Kris Kristofferson shows up in a small part as the owner of a car dealership where Frank works as a teenager, and Joshua Leonard is one of Frank's friends, a compulsive gambler who is sure he's got at least one good win in him. Kristofferson has an interesting recurring idea about living into the person you want to be, but it's never developed beyond his cursory comments, and Leonard is fun but important in a fairly superficial way. They drift in and out of the film similar to the way the story drifts in and out, or the brothers drift from town to town, giving the film its title. The Polsky's biggest stylistic contribution is a series of animated segments that assist whenever Frank tells a fantasy story to amuse Jerry. At one point, Jerry comments on how many of them are sort of misogynistic, another intriguing comment.
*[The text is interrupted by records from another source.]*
Lemma round_half_even_lower (p d : Z) : p / d <= JS.round_half_even p d.
Proof.
  unfold JS.round_half_even.
  destruct (2 * (p mod d) <? d); [lia|].
  destruct (d <? 2 * (p mod d)); [lia|].
  destruct (Z.even (p / d)); lia.
Qed.

(** What rounding does to an integer that is not negative: nothing below
    2^53; from there on the result is at least 2^53, or infinite. *)
Lemma round_double_nonneg (z : Z) :
  0 <= z ->
  (z < 2 ^ 53 /\ JS.round_double z = JS.Fin z)
  \/ (2 ^ 53 <= z
      /\ ((exists m, JS.round_double z = JS.Fin m /\ 2 ^ 53 <= m)
          \/ JS.round_double z = JS.Inf true)).
Proof.
  intros Hz. unfold JS.round_double. rewrite (Z.abs_eq z Hz).
  destruct (Z.ltb_spec z (2 ^ 53)) as [Hsmall | Hbig]; [left; tauto|].
  right. split; [exact Hbig|].
  assert (Hpos : 0 < z) by (pose proof (Z.pow_pos_nonneg 2 53); lia).
  set (e := Z.log2 z - 52).
  assert (Hlog : 53 <= Z.log2 z).
  { rewrite <- (Z.log2_pow2 53) by lia. apply Z.log2_le_mono. exact Hbig. }
  assert (He : 1 <= e) by (unfold e; lia).
  assert (Hpow : 0 < 2 ^ e) by (apply Z.pow_pos_nonneg; lia).
  assert (Hq : 2 ^ 52 <= z / 2 ^ e).
  { apply Z.div_le_lower_bound; [exact Hpow|].
    rewrite <- Z.pow_add_r by lia.
    replace (e + 52) with (Z.log2 z) by (unfold e; lia).
    apply Z.log2_spec. exact Hpos. }
  pose proof (round_half_even_lower z (2 ^ e)) as Hr.
  set (r := JS.round_half_even z (2 ^ e)) in *.
  assert (Hm : 2 ^ 53 <= r * 2 ^ e).
  { replace (2 ^ 53) with (2 ^ 52 * 2 ^ 1) by reflexivity.
    assert (H2 : 2 ^ 1 <= 2 ^ e) by (apply Z.pow_le_mono_r; lia).
    assert (H52 : 0 < 2 ^ 52) by reflexivity.
    nia. }
  destruct (2 ^ 1024 <=? r * 2 ^ e).
  - right. destruct (Z.ltb_spec 0 z); [reflexivity | lia].
  - left. exists (r * 2 ^ e). split; [|exact Hm].
    rewrite (Z.sgn_pos z Hpos). f_equal. lia.
Qed.
(** * The connection engine of the Anode MCP client

    A shallow embedding of [class McpClient] (src/index.ts): the session
    state machine, the request/response correlator, the reconnect policy
    and the result unwrapping of [callTool].

    The class is event driven.  Each of its methods and each listener it
    installs on a socket, an event stream, a timer or a POST is a state
    transformer on one record that holds the fields of the instance and
    the part of the JavaScript host the instance talks to (the sockets it
    created, the armed timers, the POSTs in flight).  What the instance
    does to the outside is appended to a trace.

    [Module Bridge] embeds the stdio bridge that ships with the client in
    the same way. *)

From Stdlib Require Import ZArith List String Ascii Bool Lia DecimalString.
Import ListNotations.
Set Warnings "-register-all".
Open Scope string_scope.
Open Scope list_scope.

(** ** JavaScript values

    The values that cross the wire are JSON documents.  A number is kept
    as an integer when its value is one ([JNum]; this covers the request
    ids, which are the only numbers the client compares) and as its
    literal otherwise ([JFrac], never zero, never equal to an id). *)

Inductive js : Type :=
| JUndefined
| JNull
| JBool (b : bool)
| JNum (n : Z)
| JFrac (literal : string)
| JStr (s : string)
| JArr (items : list js)
| JObj (fields : list (string * js)).

(** [if (v)] *)
Definition truthy (v : js) : bool :=
  match v with
  | JUndefined | JNull => false
  | JBool b => b
  | JNum n => negb (n =? 0)%Z
  | JFrac _ => true
  | JStr s => negb (s =? EmptyString)%string
  | JArr _ | JObj _ => true
  end.

Fixpoint field (k : string) (fs : list (string * js)) : option js :=
  match fs with
  | [] => None
  | (k', v) :: fs' => if (k =? k')%string then Some v else field k fs'
  end.

(** [v.k] and [v?.k] for the property names the client reads ([id],
    [method], [result], [error], [message], [content], [type], [text],
    [serverInfo], [capabilities]): none of them is defined on a primitive
    or on an array.  Reading a property of [undefined] or [null] without
    [?.] throws; the callers below test for that case first. *)
Definition prop (v : js) (k : string) : js :=
  match v with
  | JObj fs => match field k fs with Some x => x | None => JUndefined end
  | _ => JUndefined
  end.

(** [k in v] for [k] one of ['id'], ['method']; [None] is the TypeError
    thrown when [v] is not an object. *)
Definition has_key (k : string) (v : js) : option bool :=
  match v with
  | JObj fs => Some (match field k fs with Some _ => true | None => false end)
  | JArr _ => Some false
  | _ => None
  end.

(** [v?.[0]] *)
Definition index0 (v : js) : js :=
  match v with
  | JArr (x :: _) => x
  | JStr (String ch _) => JStr (String ch EmptyString)
  | JObj fs => match field "0" fs with Some x => x | None => JUndefined end
  | _ => JUndefined
  end.

(** [v === 'text'] *)
Definition is_text (v : js) : bool :=
  match v with
  | JStr s => (s =? "text")%string
  | _ => false
  end.

Definition string_of_Z (z : Z) : string := NilZero.string_of_int (Z.to_int z).

(** ** Types of src/index.ts *)

Inductive Transport := websocket | http_sse.

Record McpClientConfig := {
  host : string;
  wsPort : Z;
  httpPort : Z;
  transport : Transport;
  autoReconnect : bool;
  reconnectInterval : Z;
  timeout : Z
}.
Like too much in The Motel Life, however, the significance of this is basically ignored, and the film goes back to rambling, in its certain way.

The Blu-Ray
The Motel Life arrives with a cover of familiar faces that does little to sell the moody atmosphere of the film. The back cover does a little better, with more of the snowy landscape and boxy copy that refers to the film as "searing and profound." The one-disc release comes in a standard Viva Elite Blu-Ray case, and there is no insert.

The Video and Audio
Cinedigm's 2.39:1 1080p AVC and DTS-HD Master Audio 5.1 presentation of The Motel Life is very strong on both fronts. Based on the film's credits, which list "Kodak Motion Picture Film," it appears The Motel Life was shot on 35mm, and the image here does have a nice filmic grain structure. Colors are subdued but not overly processed, and blacks are inky without crushing. Sound is often very vivid and offers surprising surround activity for a film that is basically a character drama, including the ambience during a lengthy scene where Frank heads into one of Reno's crowded casinos, as well as the numerous animated fantasy sequences that take the movie well out of standard drama territory, full of cars, airplanes, explosions, and gunshots. English captions for the deaf and hard of hearing are also included.

The Extras
A very brief making-of featurette (3:23, HD) with Emile Hirsch and Stephen Dorff is super-promotional, heavy on clips and light on depth. The two actors briefly discuss what they feel the story is about, what it was like to work together and with Fanning, and everyone was really great and the movie's really great and everything's really great. The other extra is an animation gallery that can be scanned through on the remote.

Trailers for The Secret Lives of Dorks and Escape From Tomorrow play before the main menu. An original theatrical trailer for The Motel Life is also included.

Conclusion
There are some interesting technical aspects of The Motel Life, but not enough pleasures or charms to merit an actual recommendation. Skip it.